Perinatal Medicine is a Team Sport

In many medical centers, care for couples with a “high-risk” pregnancy is conducted by a team of skilled professionals that includes perinatologists, neonatologists, geneticists, social workers, radiologists, nursing staff, social workers, and ethicists. The pathologist is a key member of this group because he or she may be the only one to directly examine the fetus. Regular communication between the pathologist and other members of this team is imperative to insure that fetuses are handled optimally to facilitate anatomic evaluation and laboratory testing. The method of delivery, autopsy interval, special handling of tissue samples, need for cytogenetics, and other issues should be optimized based on antenatal discussions of individual cases. For example, many closed neural tube defects cannot be confirmed if a fetus is delivered by dilatation and evacuation because of trauma to the central nervous system. Clinicians and their patients are not always aware of such limitations and may choose an alternative method of delivery if pathologic confirmation is desired.

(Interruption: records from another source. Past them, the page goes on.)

Lemma settle_ok id u s s' l b :
  auction_ok id s -> get_listing id s = Some l ->
  at_bid id u s s' (Some (settled_listing l)) (get_bidders id s) b -> get_bid id u s = b ->
  auction_ok id s'.
Proof.
  intros [A1 A2 A2' A3 A4 A5 A6 A7] Hl [H1 H2 H3 H4 _ _] Hb.
  assert (Hu : forall v, get_bid id v s' = get_bid id v s).
  { intros v. destruct (decide (v = u)) as [->|Hv]; [congruence|by apply H4]. }
  split; rewrite ?H1, ?H2; try done.
  - intros v c. rewrite Hu. eauto.
  - intros v. rewrite Hu. eauto.
  - intros v c. rewrite Hu. eauto.
  - intros l0 [= <-]. exact (A5 l Hl).
  - intros l0 [= <-]. specialize (A6 l Hl). unfold highest_ok in *. simpl.
    destruct (al_winner l); [destruct A6 as [(c & Hc & B) Hle]; split|destruct A6 as [Hz Hn]; split; [done|]].
    + exists c. by rewrite Hu.
    + intros v c'. rewrite Hu. eauto.
    + intros v c'. rewrite Hu. eauto.
  - by intros l0 v c [= <-].
Qed.

(** Settling frees exactly the winning bid. *)
Lemma settle_owes id u s s' l b :
  auction_ok id s -> get_listing id s = Some l -> al_settled l = false ->
  at_bid id u s s' (Some (settled_listing l)) (get_bidders id s) b -> get_bid id u s = b ->
  owes id s' = owes id s - (match al_winner l with Some _ => al_highest_bid l | None => 0 end).
Proof.
  intros Hok Hl Hs [H1 H2 H3 H4 _ _] Hb.
  assert (Hu : forall v, bid_lock id v s' = bid_lock id v s).
  { intros v. unfold bid_lock. destruct (decide (v = u)) as [->|Hv]; [by rewrite H3, Hb|by rewrite H4]. }
  assert (Hw' : forall v, won id v s' = bool_decide (al_winner l = Some v)) by (intros; unfold won; by rewrite H1).
  assert (Hw : forall v, won id v s = false) by (intros; unfold won; by rewrite Hl, Hs).
  pose proof (ak_high _ _ Hok l Hl) as Hh. unfold highest_ok in Hh. unfold owes. rewrite H2.
  destruct (al_winner l) as [w|].
  - destruct Hh as [(c & Hc & _ & _ & Hlk) _].
    rewrite (sum_of_change (fun v => owed_to id v s) (fun v => owed_to id v s') _ w).
    + unfold owed_to. rewrite Hw, Hw', bool_decide_eq_true_2 by done. unfold bid_lock. rewrite Hc. lia.
    + apply Hok.
    + eapply ak_listed; eauto.
    + intros v Hv. unfold owed_to. rewrite Hw, Hw', Hu, bool_decide_eq_false_2; [done|congruence].
  - rewrite (sum_of_ext (fun v => owed_to id v s') (fun v => owed_to id v s)); [lia|].
    intros v _. unfold owed_to. rewrite Hw, Hw', Hu, bool_decide_eq_false_2; [done|congruence].
Qed.
(** A transfer out of the vault costs it at most the amount. *)
Lemma pay_out E to amt s x s' :
  transfer (E:=E) token me to amt s = Ok x s' ->
  (forall k, rd k s' = rd k s) /\ balance_of token me s - amt <= balance_of token me s'.
Proof.
  intros (w & Hw & _ & ->)%transfer_Ok. destruct (std_amount _ _ _ _ _ _ Hw) as [Hp _]. split.
  { intros k. by rdsimp. }
  destruct (decide (to = me)) as [->|Hne].
  - pose proof (std_self _ _ _ _ _ Hw) as He. unfold balance_of. Transparent set_ext. simpl. lia.
  - destruct (std_moves _ _ _ _ _ _ (not_eq_sym Hne) Hw) as [H _]. unfold balance_of. simpl. lia.
Qed.
Opaque set_ext.


Lemma backed_trans s1 s2 s3 : backed s1 s2 -> backed s2 s3 -> backed s1 s3.
Proof. intros (_ & H1 & H2) (H3 & H4 & H5). split; [done|]. split; [congruence|lia]. Qed.
Lemma meta_perform_touches env o s k : meta_key k = false -> rd k (meta_perform env o s) = rd k s.
Proof.
  intros Hk.
  assert (Hi : forall E A (m : M E A), touches (fun k => meta_key k = true) m -> rd k (invoke m s) = rd k s).
  { intros E A m Hm. unfold invoke. destruct (m s) as [a s'|?|?] eqn:H; [|done..]. eapply touches_Ok; [exact Hm|exact H|congruence]. }
  destruct o; apply Hi;
    unfold meta_stake, meta_unstake, meta_claim, set_meta_reward_rate_bps, set_meta_accrued, set_meta_position,
      set_total_meta_staked, meta_token; frames.
Qed.

(** C12. The rewards of the meta-staking layer are unfunded.  Over any life of
    the layer the total is the sum of the principals, none negative, and the
    vault's balance is what it was before plus the principal taken in since,
    less every reward paid, while nothing outside the layer's own keys changes:
    no reward is debited from the reward pool, the deposits or any other book.
    A reward comes out of the principal of others, or of whatever else the vault
    keeps for its users. *)
Theorem meta_rewards_unfunded s0 paid s :
  meta_books s0 -> meta_run s0 paid s ->
  sums_to (fun u => meta_principal u s) (read_total_meta_staked s) /\ (forall u, 0 <= meta_principal u s) /\
  balance_of token me s = balance_of token me s0 + (read_total_meta_staked s - read_total_meta_staked s0) - paid /\
  get_reward_pool_balance s = get_reward_pool_balance s0 /\ get_total_deposited s = get_total_deposited s0 /\
  (forall k, meta_key k = false -> rd k s = rd k s0).
Proof.
  intros HB H.
  assert (Hk : forall k, meta_key k = false -> rd k s = rd k s0).
  { clear HB. induction H as [s|env o s paid s' _ _ _ IH]; [done|]. intros k Hk. rewrite (IH k Hk). by apply meta_perform_touches. }
  assert (get_reward_pool_balance s = get_reward_pool_balance s0) as Hp by (unfold get_reward_pool_balance; by rewrite Hk).
  assert (get_total_deposited s = get_total_deposited s0) as Hd by (unfold get_total_deposited; by rewrite Hk).
  enough (meta_books s /\ balance_of token me s = balance_of token me s0 + (read_total_meta_staked s - read_total_meta_staked s0) - paid)
    as [[] ?] by (by split_and!).
  clear Hk Hp Hd. induction H as [s|env o s paid s' Hme Hu _ IH]; [split; [done|lia]|].
  destruct (meta_step env o s Hme Hu HB) as [HB' Hb]. destruct (IH HB') as (H1 & H2). split; [done|lia].
Qed.

End Books.

(** ** Witness *)

(** Address 4 is the admin; 2 and 3 stake a million each at 500 % a year, and
    after a year 2 takes five millions out of a vault that holds six, four of
    them its reward pool - which still shows four when one is left. *)
Definition meta_vault : State (W := token_world) :=
  upd RewardPoolBalance (Some 4000000) (upd Admin (Some 4%positive) (upd Token (Some 9%positive)
    (start_state (fun t a => if decide (a = 1%positive) then 4000000 else 1000000)))).
Definition meta_life : list (Z * meta_op) :=
  [(9, OpMetaRate 4%positive 50000); (10, OpMetaStake 2%positive 1000000); (10, OpMetaStake 3%positive 1000000);
   (10 + STELLAR_LEDGERS_PER_YEAR, OpMetaClaim 2%positive)].
Definition meta_replay (h : list (Z * meta_op)) (s : State (W := token_world)) : State (W := token_world) :=
  foldl (fun s '(l, o) => meta_perform (at_ledger l) o s) s h.
Fixpoint meta_bill (h : list (Z * meta_op)) (s : State (W := token_world)) : Z :=
  match h with
  | [] => 0
  | (l, o) :: h => meta_paid (at_ledger l) o s + meta_bill h (meta_perform (at_ledger l) o s)
  end.
Lemma meta_replay_run h s : Forall (fun e => meta_user (snd e) <> 1%positive) h -> meta_run 1%positive s (meta_bill h s) (meta_replay h s).
Proof. intros Hh. revert s. induction Hh as [|[l o] h Hl _ IH]; intros s; [constructor|]. by apply mr_op; [| |apply IH]. Qed.

Lemma meta_rewards_unfunded_witness :
  let s := meta_replay meta_life meta_vault in
  read_total_meta_staked s = 2000000 /\ balance_of 9%positive 1%positive s = 1000000 /\ get_reward_pool_balance s = 4000000.
Proof.
  intros s. split; [vm_compute; reflexivity|].
  destruct (meta_rewards_unfunded 9%positive 1%positive meta_vault (meta_bill meta_life meta_vault) s) as (_ & _ & -> & -> & _).
  - split; [done|by intros u|exists []; by split_and!; [constructor| |]].
  - apply meta_replay_run. repeat constructor; done.
  - split; vm_compute; reflexivity.
Defined.
Lemma no_reconstruct o s : fractions o s -> is_locked o s = true -> given_out o s -> forall env x s', reconstruct_nft env o s <> Ok x s'.
Proof.
  intros HF Hl (h & Hh & Hpos) env x s' (m & _ & Hm & Hb & _)%reconstruct_Ok.
  destruct (fr_locked _ _ HF Hl) as (m' & Hm' & Hnd & Hs). rewrite Hm in Hm'. injection Hm' as <-.
  pose proof (fr_nonneg _ _ HF) as Hnn. set (f := fun v => get_frac_balance o v s) in Hs.
  assert (h ∈ get_holders o s) as Hin.
  { destruct (decide (h ∈ get_holders o s)) as [|Hn]; [done|]. pose proof (fr_only _ _ HF h Hn). lia. }
  destruct (decide (o ∈ get_holders o s)) as [Ho|Ho].
  - assert (sum_of f [h; o] <= sum_of f (get_holders o s)) as Hle.
    { apply sum_of_sub; [|set_solver|done]. apply NoDup_cons. split; [by rewrite list_elem_of_singleton|apply NoDup_singleton]. }
    change (get_frac_balance o h s + (get_frac_balance o o s + 0) <= sum_of f (get_holders o s)) in Hle. lia.
  - assert (sum_of f [h] <= sum_of f (get_holders o s)) as Hle by (apply sum_of_sub; [apply NoDup_singleton|set_solver|done]).
    change (get_frac_balance o h s + 0 <= sum_of f (get_holders o s)) in Hle. pose proof (fr_only _ _ HF o Ho). lia.
Qed.

(** While fractions are given out only the owner's balance can fall. *)
Record outward (o : Address) s s' : Prop := {
  ow_locked : is_locked o s' = true;
  ow_meta : get_meta o s' = get_meta o s;
  ow_owner : get_frac_balance o o s' <= get_frac_balance o o s;
  ow_others : forall h, h <> o -> get_frac_balance o h s <= get_frac_balance o h s'
}.
Lemma outward_same o s s' : is_locked o s = true -> (forall k, frac_key o k = true -> rd k s' = rd k s) -> outward o s s'.
Proof.
  intros Hl Hk.
  assert (forall u, frac_key o (FrBal o u) = true) as Kb by (intros u; simpl; by apply bool_decide_eq_true).
  assert (frac_key o (FrLocked o) = true /\ frac_key o (FrMeta o) = true) as [K1 K2] by (simpl; by rewrite bool_decide_eq_true_2 by done).
  split; unfold is_locked, get_meta, get_frac_balance in *; intros; rewrite Hk by done; done || lia.
Qed.

Lemma step_outward o s s' : fractions o s -> is_locked o s = true -> given_out o s -> fraction_step o s s' -> outward o s s'.
Proof.
  intros HF Hl Hg [env op Hop|s1 Hk]; [|by apply outward_same].
  assert (outward o s s) as Hrefl by (by apply outward_same).
  destruct op as [u n|u to a|u]; cbn [perform sane] in *; unfold invoke.
  - destruct (fractionalize_nft env u n s) as [x s1|e s1|r] eqn:H; [|done..].
    apply fractionalize_Ok in H as (Hl0 & _ & _ & _ & _ & _ & _ & _ & Hk). destruct (decide (u = o)) as [->|Hne]; [congruence|].
    apply outward_same; [done|]. intros k Hko. apply Hk. by apply (other_frac o).
  - destruct (transfer_fractions env u to a s) as [x s1|e s1|r] eqn:H; [|done..].
    apply transfer_fractions_Ok in H as (_ & Ha & _ & Hmv & Hself & Hoth & _ & Hk). destruct (decide (u = o)) as [->|Hne].
    + split; [unfold is_locked in *; by rewrite Hk|unfold get_meta; by rewrite Hk|..].
      * destruct (decide (to = o)) as [->|Hto]; [rewrite Hself by done; lia|]. destruct (Hmv Hto). lia.
      * intros h Hh. destruct (decide (h = to)) as [->|Hto]; [destruct (Hmv Hh); lia|]. rewrite Hoth by done. lia.
    + apply outward_same; [done|]. intros k Hko. apply Hk; [intros ->|intros h ->]; simpl in Hko; by apply bool_decide_eq_true in Hko.
  - destruct (reconstruct_nft env u s) as [x s1|e s1|r] eqn:H; [|done..].
    destruct (decide (u = o)) as [->|Hne]; [by apply no_reconstruct in H|].
    apply reconstruct_Ok in H as (m & _ & _ & _ & _ & _ & _ & Hk). apply outward_same; [done|].
    intros k Hko. apply Hk. by apply (other_frac o).
Qed.

(** C13. Fractions given away lock the position for ever.  The fractions of a
    position always add up to the number issued; but a transfer can only be made
    by the owner of the position, so once it has given any fraction to somebody
    else, whatever happens later the others keep what they have, the owner never
    has all of them again, and no reconstruction ever succeeds. *)
Theorem fractions_never_return o s s' :
  fractions o s -> is_locked o s = true -> given_out o s -> rtc (fraction_step o) s s' ->
  fractions o s' /\ outward o s s' /\ (forall env x s2, reconstruct_nft env o s' <> Ok x s2).
Proof.
  intros HF Hl Hg H. induction H as [s|s s1 s' H _ IH].
  - split; [done|]. split; [by apply outward_same|]. by apply no_reconstruct.
  - assert (fractions o s1) as HF1 by (eapply fraction_steps_keep; [exact HF|by apply rtc_once]).
    destruct (step_outward _ _ _ HF Hl Hg H) as [O1 O2 O3 O4].
    destruct IH as (I1 & [J1 J2 J3 J4] & I3); [done|done| |].
    { destruct Hg as (h & Hh & Hpos). exists h. split; [done|]. specialize (O4 h Hh). lia. }
    split; [done|]. split; [|done]. split; [done|congruence|lia|]. intros h Hh. specialize (O4 h Hh). specialize (J4 h Hh). lia.
Qed.

End Theorems.

(** ** Witness *)

(** Address 2 splits its position into ten fractions and gives away three. *)
Definition whole_position : State (W := token_world) := upd (ShareBalance 2%positive) (Some 100) (start_state (fun _ _ => 0)).
Definition given_away : State (W := token_world) :=
  perform (at_ledger 11) (OpTransferFractions 2%positive 3%positive 3) (perform (at_ledger 10) (OpFractionalize 2%positive 10) whole_position).

Lemma fractions_never_return_witness :
  let s' := perform (at_ledger 13) (OpReconstruct 2%positive) (perform (at_ledger 12) (OpTransferFractions 2%positive 4%positive 5) given_away) in
  get_frac_balance 2%positive 2%positive s' = 2 /\ get_frac_balance 2%positive 4%positive s' = 5 /\
  (forall env x s2, reconstruct_nft env 2%positive s' <> Ok x s2).
Proof.
  intros s'. split; [vm_compute; reflexivity|]. split; [vm_compute; reflexivity|].
  apply (fractions_never_return 2%positive given_away s').
  - apply (fraction_steps_keep 2%positive whole_position).
    + split; unfold is_locked, get_holders, get_frac_balance, whole_position; intros; rdsimp; done.
    + eapply rtc_l; [by apply (fx_op _ _ (at_ledger 10) (OpFractionalize 2%positive 10))|].
      apply rtc_once. apply (fx_op _ _ (at_ledger 11) (OpTransferFractions 2%positive 3%positive 3)). discriminate.
  - vm_compute. reflexivity.
  - exists 3%positive. split; [discriminate|vm_compute; reflexivity].
  - eapply rtc_l; [by apply (fx_op _ _ (at_ledger 12) (OpTransferFractions 2%positive 4%positive 5))|].
    apply rtc_once. by apply (fx_op _ _ (at_ledger 13) (OpReconstruct 2%positive)).
Defined.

These discussions are a two-way street. The pathologist learns from the clinician vital information that affects examination and handling of a specimen. In this manner, the individual needs of certain cases for cell cultures, special dissections, biochemical tests, etc. can be anticipated.

SUMMARY

Although the volume and diversity of mid-gestation fetuses that require pathologic evaluation is increasing, the fundamental function of the anatomic pathologist for these cases is the same as for any specimen—confirm, exclude, and/or reveal pertinent diagnostic findings. Examinations should be approached with these goals in mind, although the skills that need to be applied may differ from those emphasized with other specimens. In particular, documentation of gross findings and preservation of genetic data are important aspects that need to be learned and practiced. Knowledge of the antenatal history and clinical questions is essential and is facilitated by direct contact with clinical colleagues. A routine that includes photography, radiography, and freezing tissue optimizes the opportunity to obtain a definitive diagnosis in most cases, particularly when molecular testing and/or expert consultation is required. Only a small and relatively rare group of clinical/anatomic presentations require other types of action at the time of gross examination. A pathologist who is aware of the latter situations and acts accordingly for appropriate cases will satisfy the needs of the parents and clinicians with minimal extra effort.